List comprehensions in Python with mutable state b

2019-02-18 03:52发布

问题:

I have something which is an awful lot like a list comprehension in Python, except that it shares mutable state between iterations. Is there any way to do it with a list comprehension?

def f(x):
    """ 5-bit LFSR """
    return (x >> 1) ^ (0x12*(x&1))

def batch(f, x, n):
    result = [x]
    for _ in xrange(1,n):
        x = f(x)
        result.append(x)
    return result

batch(f, 1, 5)

which returns [1, 18, 9, 22, 11]. Here the important thing is the batch function, not f(x) which is here just a simple example to illustrate the issue.

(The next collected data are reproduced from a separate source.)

(** ** Positional numerals *)

(** The digits of [n] in base [b], least significant first, at most [k]. *)
Fixpoint digs (k : nat) (b n : Z) : list Z :=
  match k with
  | O => []
  | S k' => (n mod b) :: (if n / b =? 0 then [] else digs k' b (n / b))
  end.

(** The numeral of a 32-bit number, most significant digit first. *)
Definition numeral (b n : Z) : list Z := reverse (digs 32 b n).

Definition valof (b : Z) (ds : list Z) : Z := foldl (fun a d => a * b + d) 0 ds.

Definition digit_char (alt : bool) (d : Z) : Z :=
  default 0 (nthZ (if alt then digits_uc else digits_lc) d).

Lemma digs_range k b n : 0 < b -> Forall (fun d => 0 <= d < b) (digs k b n).
Proof.
  intros Hb. revert n. induction k as [|k IH]; intros n; simpl; constructor.
  - by apply Z.mod_pos_bound.
  - case_if; [constructor|apply IH].
Qed.

Lemma digs_value k b n : 2 <= b -> 0 <= n < b ^ Z.of_nat k ->
  foldr (fun d a => a * b + d) 0 (digs k b n) = n.
Proof.
  intros Hb. revert n. induction k as [|k IH]; intros n Hn; simpl.
  - change (b ^ Z.of_nat 0) with 1 in Hn. lia.
  - pose proof (Z.div_mod n b ltac:(lia)) as E. destruct (Z.eqb_spec (n / b) 0) as [Hq|Hq]; simpl; [nia|].
    rewrite IH; [lia|]. rewrite Nat2Z.inj_succ, Z.pow_succ_r in Hn by lia.
    split; [apply Z.div_pos; lia|apply Z.div_lt_upper_bound; lia].
Qed.

Lemma digs_length k m b n : 2 <= b -> (0 < m)%nat -> 0 <= n < b ^ Z.of_nat m ->
  (length (digs k b n) <= m)%nat.
Proof.
  intros Hb. revert m n. induction k as [|k IH]; intros m n Hm Hn; simpl; [lia|].
  destruct (Z.eqb_spec (n / b) 0) as [Hq|Hq]; simpl; [lia|]. destruct m as [|[|m]]; [lia| |].
  - change (b ^ Z.of_nat 1) with (b ^ 1) in Hn. rewrite Z.pow_1_r in Hn.
    rewrite Z.div_small in Hq by lia. lia.
  - apply le_n_S, IH; [lia|]. rewrite Nat2Z.inj_succ, Z.pow_succ_r in Hn by lia.
    split; [apply Z.div_pos; lia|apply Z.div_lt_upper_bound; lia].
Qed.

Lemma digs_fuel k k' b n : 2 <= b -> 0 <= n < b ^ Z.of_nat k -> (k <= k')%nat -> digs k b n = digs k' b n \/ k = 0%nat.
Proof.
  intros Hb. revert k' n. induction k as [|k IH]; intros k' n Hn Hk; [by right|left].
  destruct k' as [|k']; [lia|]. simpl. f_equal. destruct (Z.eqb_spec (n / b) 0) as [?|Hq]; [done|].
  rewrite Nat2Z.inj_succ, Z.pow_succ_r in Hn by lia.
  assert (0 <= n / b < b ^ Z.of_nat k) as Hn' by
    (split; [apply Z.div_pos; lia|apply Z.div_lt_upper_bound; lia]).
  destruct (IH k' (n / b)) as [E | ->]; [done|lia|done|].
  change (b ^ Z.of_nat 0) with 1 in Hn'. lia.
Qed.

Alternatively I could implement using a generator:

def batch(f, x, n):
    yield x
    for _ in xrange(1,n):
        x = f(x)
        yield x

list(batch(f, 1, 5))

But it smells a little awkward. What I'm looking for is something like this...

batch = [??? for _ in xrange(n)]

回答1:

No. Deliberately no. Eventually they put in itertools.accumulate, which is the closest thing to an Officially Recommended way to implement recurrence relations in a functional manner, but it doesn't exist on 2.7. You could copy the "roughly equivalent to" Python implementation from the docs if you want.



回答2:

Is there any way to do it with a list comprehension?

What I'm looking for is something like this...

batch = [??? for _ in xrange(n)]

Sure, no problem:

>>> x = 1
>>> n = 5
>>> [prev.append(f(prev[0])) or prev.pop(0) for prev in [[x]] for _ in xrange(n)]
[1, 18, 9, 22, 11]

Note: This is a bad idea. (I pretty much only did this because user2357112 said there is no way)



回答3:

You could do this in a single line, using e.g. reduce (or functools.reduce in Python 3):

>>> f = lambda x: (x >> 1) ^ (0x12*(x&1))
>>> x, n = 1, 5
>>> functools.reduce(lambda lst, _: lst + [f(lst[-1])], range(1, n), [x])
[1, 18, 9, 22, 11]

But this is not only ugly, but also inefficient, as it will create a new list in each iteration. Or in a similar fashion to Stefan's approach, without creating intermediate lists:

>>> functools.reduce(lambda lst, _: lst.append(f(lst[-1])) or lst, range(1, n), [x])
[1, 18, 9, 22, 11]

Or, as already hinted in the other answer, you could use itertools.accumulate, which is a lot better, but still a bit of a mis-use, as it actually expects a binary function, whereas here we use neither the second parameter, nor the actual iterable passed into the function, except for the very first value.